WHAT YOU WILL DO: Only the lines of the data below from the one with "Lemma tagStep_formatted lat" through the one with "try (destruct (assert_rationals" are wanted. Repeat them exactly.
+++ PROVIDED DATA +++
(** A value field is formatted when some slice formats to it. *)
Lemma tagStep_formatted lat f t f' :
  tagStep f t = Value f' ->
  (isCoordinateOf lat t = true \/ exists l, parseGPSPosition l = Value (valueOf lat f)) ->
  exists l, parseGPSPosition l = Value (valueOf lat f').
Proof.
  destruct t as [name v].
  unfold isCoordinateOf, tagStep, coordinateName, valueOf; cbn [TagName TagValue_].
  by_tag_name name; destruct lat; cbn;
    try (destruct (assert_string v));
    try (destruct (assert_rationals v) as [l|];
         [destruct (parseGPSPosition l) as [pos| |] eqn:Hpos|]);
    cbn; intros H; try discriminate H; injection H as <-; cbn;
    intros [E | E]; try discriminate E; try exact E; eauto;
    apply andb_true_iff in E as [E _]; apply String.eqb_eq in E; contradiction.
Qed.

Lemma tagLoop_formatted lat tags :
  forall f f',
    tagLoop tags f = Value f' ->
    (existsb (isCoordinateOf lat) tags = true \/
     exists l, parseGPSPosition l = Value (valueOf lat f)) ->
    exists l, parseGPSPosition l = Value (valueOf lat f').
Proof.
  induction tags as [|t tags IH]; intros f f' H Hor; cbn [tagLoop existsb] in *.
  - injection H as <-. destruct Hor as [E | E]; [discriminate E | exact E].
  - destruct (tagStep f t) as [f1| |] eqn:Hstep; cbn [obind] in H; try discriminate H.
    apply (IH f1 f' H).
    destruct Hor as [E | E].
    + apply orb_true_iff in E as [E | E]; [|now left].
      right. apply (tagStep_formatted lat f t f1 Hstep). now left.
    + right. apply (tagStep_formatted lat f t f1 Hstep). now right.
Qed.

Lemma finalOf_formatted pos dir :
  hasByte separatorByte pos = true ->
  finalOf pos dir = pos ++ dir /\ pos ++ dir <> "Not available".
Proof.
  intros H.
  assert (Hb : hasByte separatorByte (pos ++ dir) = true)
    by (rewrite hasByte_append, H; reflexivity).
  split.
  - apply finalOf_value. intros [-> _]. discriminate H.
  - intros E. rewrite E in Hb. discriminate Hb.
Qed.

(** X6.  When a GPSLatitude tag holding a rational slice is among the tags
    of a record, the record's latitude is never "Not available": it is the
    formatting of some slice followed by the direction.  The same holds for
    GPSLongitude and the longitude ([lat] chooses the axis). *)
Theorem present_coordinate_is_formatted :
  forall (lat : bool) (w : World) (path : string) data raw tags rec,
    ReadFile w path = Ok data ->
    SearchAndExtractExif w data = Ok raw ->
    GetFlatExifDataUniversalSearch w raw = Ok tags ->
    extractExifDataFromImage w path = Value (Ok rec) ->
    existsb (isCoordinateOf lat) tags = true ->
    fieldOf lat rec <> "Not available" /\
    exists l pos dir,
      parseGPSPosition l = Value pos /\ fieldOf lat rec = pos ++ dir.
Proof.
  intros lat w path data raw tags rec Hread Hsearch Hflat.
  unfold extractExifDataFromImage. rewrite Hread, Hsearch, Hflat.
  destruct (tagLoop tags noFields) as [f| |] eqn:Hloop; cbn [obind]; try discriminate.
  intros H Hex. injection H as <-.
  destruct (tagLoop_formatted lat tags noFields f Hloop (or_introl Hex)) as [l Hl].
  pose proof (parseGPSPosition_value l _ Hl) as Hb.
  destruct lat; cbn [fieldOf valueOf Latitude Longitude] in *.
  - destruct (finalOf_formatted _ (latitudeDirection f) Hb) as [-> Hne].
    split; [exact Hne | eauto].
  - destruct (finalOf_formatted _ (longitudeDirection f) Hb) as [-> Hne].
    split; [exact Hne | eauto].
Qed.

(** lat/only.jpg: latitude tags only, the slice has a fourth element. *)
Lemma present_coordinate_is_formatted_witness :
  fieldOf true (mkExifData "lat/only.jpg" ("12" ++ degree_literal ++ "30'22.50''N")
                           "Not available")
  <> "Not available" /\
  exists l pos dir,
    parseGPSPosition l = Value pos /\
    fieldOf true (mkExifData "lat/only.jpg" ("12" ++ degree_literal ++ "30'22.50''N")
                             "Not available")
    = pos ++ dir.
Proof.
  apply (present_coordinate_is_formatted true Cases.world "lat/only.jpg"
           Cases.bytesLat Cases.bytesLat Cases.latTags);
    reflexivity.
Defined.

(** ** Errors of extractExifDataFromImage *)

(** X7.  The extraction returns an error exactly when reading the file,
    finding the EXIF block or flattening it fails; it then never panics.
    Each failing step has its own message: "error reading from file: " with
    the text of the read error; "no EXIF data found in the file: " when the
    search returns [ErrNoExif] and "error reading exif data from file: "
    when it returns any other error; "error fetching flat exif data from
    rawData: " for the flattening; each followed by the path, then
    ", with error: " and the text of that step's error. *)
Theorem extract_error_iff_decode_fails :
  forall (w : World) (path : string),
    (decodeFails w path = true <->
     exists e, extractExifDataFromImage w path = Value (Err e)) /\
    (forall msg,
        ReadFile w path = Err msg ->
        extractExifDataFromImage w path
        = Value (Err (Errorf ("error reading from file: " ++ path
                              ++ ", with error: " ++ msg)))) /\
    (forall data err,
        ReadFile w path = Ok data ->
        SearchAndExtractExif w data = Err err ->
        extractExifDataFromImage w path
        = Value (Err (Errorf ((match err with
                               | ErrNoExif => "no EXIF data found in the file: "
                               | _ => "error reading exif data from file: "
                               end)
                              ++ path ++ ", with error: " ++ Error err)))) /\
    (forall data raw err,
        ReadFile w path = Ok data ->
        SearchAndExtractExif w data = Ok raw ->
        GetFlatExifDataUniversalSearch w raw = Err err ->
        extractExifDataFromImage w path
        = Value (Err (Errorf ("error fetching flat exif data from rawData: "
                              ++ path ++ ", with error: " ++ Error err)))).
Proof.
  intros w path. unfold decodeFails, extractExifDataFromImage.
  destruct (ReadFile w path) as [data|msg].
  2: { split; [split; eauto|].
       split; [intros ? [= <-]; reflexivity|].
       split; intros; discriminate. }
  destruct (SearchAndExtractExif w data) as [raw|err] eqn:Hsearch.
  2: { split; [split; [destruct err; eauto | reflexivity]|].
       split; [intros; discriminate|].
       split; [|intros ? ? ? [= <-]; rewrite Hsearch; discriminate].
       intros ? ? [= <-]. rewrite Hsearch. intros [= <-].
       destruct err; reflexivity. }
  destruct (GetFlatExifDataUniversalSearch w raw) as [tags|err] eqn:Hflat.
  2: { split; [split; eauto|].
       split; [intros; discriminate|].
       split; [intros ? ? [= <-]; rewrite Hsearch; discriminate|].
       intros ? ? ? [= <-]. rewrite Hsearch. intros [= <-]. rewrite Hflat.
       intros [= <-]. reflexivity. }
  split.
  - destruct (tagLoop tags noFields); cbn [obind];
      (split; [discriminate | intros [e H]; discriminate H]).
  - split; [intros; discriminate|].
    split; [intros ? ? [= <-]; rewrite Hsearch; discriminate|].
    intros ? ? ? [= <-]. rewrite Hsearch. intros [= <-]. rewrite Hflat. discriminate.
Qed.

(** ** What every walk keeps *)

Lemma extends_refl w st : extends w st st.
Proof.
  exists [], []. rewrite !app_nil_r. auto.
Qed.

Lemma extends_trans w st1 st2 st3 :
  extends w st1 st2 -> extends w st2 st3 -> extends w st1 st3.
Proof.
  intros (r1 & l1 & Hr1 & Hl1 & Hf1 & Hg1) (r2 & l2 & Hr2 & Hl2 & Hf2 & Hg2).
  exists (r1 ++ r2)%list, (l1 ++ l2)%list.
  rewrite Hr2, Hr1, Hl2, Hl1, Hf2, Hf1, !app_assoc.
  repeat split. apply Forall_app; auto.
Qed.

Lemma extends_bind w {A B : Type} (c : Proc A) (k : A -> Proc B) :
  (forall st, extends w st (snd (c st))) ->
  (forall a st, extends w st (snd (k a st))) ->
  forall st, extends w st (snd (bind c k st)).
Proof.
  intros Hc Hk st. unfold bind. specialize (Hc st).
  destruct (c st) as [[a|msg|code] st1]; cbn [snd] in *; [|assumption..].
  exact (extends_trans w st st1 _ Hc (Hk a st1)).
Qed.

Lemma extract_good w path rec :
  extractExifDataFromImage w path = Value (Ok rec) -> goodRecord w rec.
Proof.
  intros H. pose proof H as H'. revert H'. unfold extractExifDataFromImage at 1.
  destruct (ReadFile w path) as [data|]; [|discriminate].
  destruct (SearchAndExtractExif w data) as [raw|[]]; try discriminate.
  destruct (GetFlatExifDataUniversalSearch w raw) as [tags|]; [|discriminate].
  destruct (tagLoop tags noFields) as [f| |]; cbn [obind]; try discriminate.
  intros [= <-]. unfold goodRecord; cbn [Latitude Longitude FilePath].
  split; [apply finalOf_nonempty|]. split; [apply finalOf_nonempty | exact H].
Qed.

Lemma walkFn_extends w path fileInfo err st :
  extends w st (snd (walkFn w path fileInfo err st)).
Proof.
  destruct err as [e|].
  - rewrite walkFn_error. cbn [snd].
    exists [], [("error while walking directory: " ++ path
                 ++ ", with error: " ++ Error e)].
    cbn. rewrite app_nil_r. auto.
  - destruct fileInfo as [d|]; [|apply extends_refl].
    rewrite walkFn_entry.
    destruct (hasValidExtension (Name d)); [|apply extends_refl].
    destruct (extractExifDataFromImage w path) as [[rec|e]| |] eqn:Hx;
      cbn [snd]; try apply extends_refl.
    + exists [rec], []. cbn. rewrite app_nil_r.
      repeat split. constructor; [exact (extract_good w path rec Hx) | constructor].
    + exists [], [Error e]. cbn. rewrite app_nil_r. auto.
Qed.

Lemma ret_extends w {A : Type} (a : A) st : extends w st (snd (ret a st)).
Proof. apply extends_refl. Qed.

Lemma walkEntries_extends w path dirs :
  Forall (fun d => forall p st,
              extends w st (snd (walkDir (Join w) (walkFn w) p d st))) dirs ->
  forall st,
    extends w st (snd (walkEntries (Join w) (walkDir (Join w) (walkFn w)) path dirs st)).
Proof.
  intros Hall. induction Hall as [|d1 rest Hd _ IH]; intros st.
  - apply extends_refl.
  - rewrite walkEntries_cons. apply extends_bind; [apply Hd|].
    intros [[]|] st1; first [apply ret_extends | apply IH].
Qed.

Lemma walkDir_extends w d :
  forall path st, extends w st (snd (walkDir (Join w) (walkFn w) path d st)).
Proof.
  induction d as [name|name dirs readErr IH] using DirEntry_ind; intros path st;
    rewrite walkDir_eq; (apply extends_bind; [intros; apply walkFn_extends|]);
    intros [e|] st1; try apply ret_extends.
  destruct readErr as [msg|]; [|now apply walkEntries_extends].
  apply extends_bind; [intros; apply walkFn_extends|].
  intros [e|] st2; [apply ret_extends | now apply walkEntries_extends].
Qed.

Lemma aggregate_extends w root st : extends w st (snd (aggregate w root st)).
Proof.
  unfold aggregate, WalkDir. apply extends_bind.
  - intros st0. destruct (Lstat w root); [apply walkDir_extends | apply walkFn_extends].
  - intros [[]|] st1; apply ret_extends.
Qed.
+++
ANSWER FOR THIS EXERCISE:
Lemma tagStep_formatted lat f t f' :
  tagStep f t = Value f' ->
  (isCoordinateOf lat t = true \/ exists l, parseGPSPosition l = Value (valueOf lat f)) ->
  exists l, parseGPSPosition l = Value (valueOf lat f').
Proof.
  destruct t as [name v].
  unfold isCoordinateOf, tagStep, coordinateName, valueOf; cbn [TagName TagValue_].
  by_tag_name name; destruct lat; cbn;
    try (destruct (assert_string v));
    try (destruct (assert_rationals v) as [l|];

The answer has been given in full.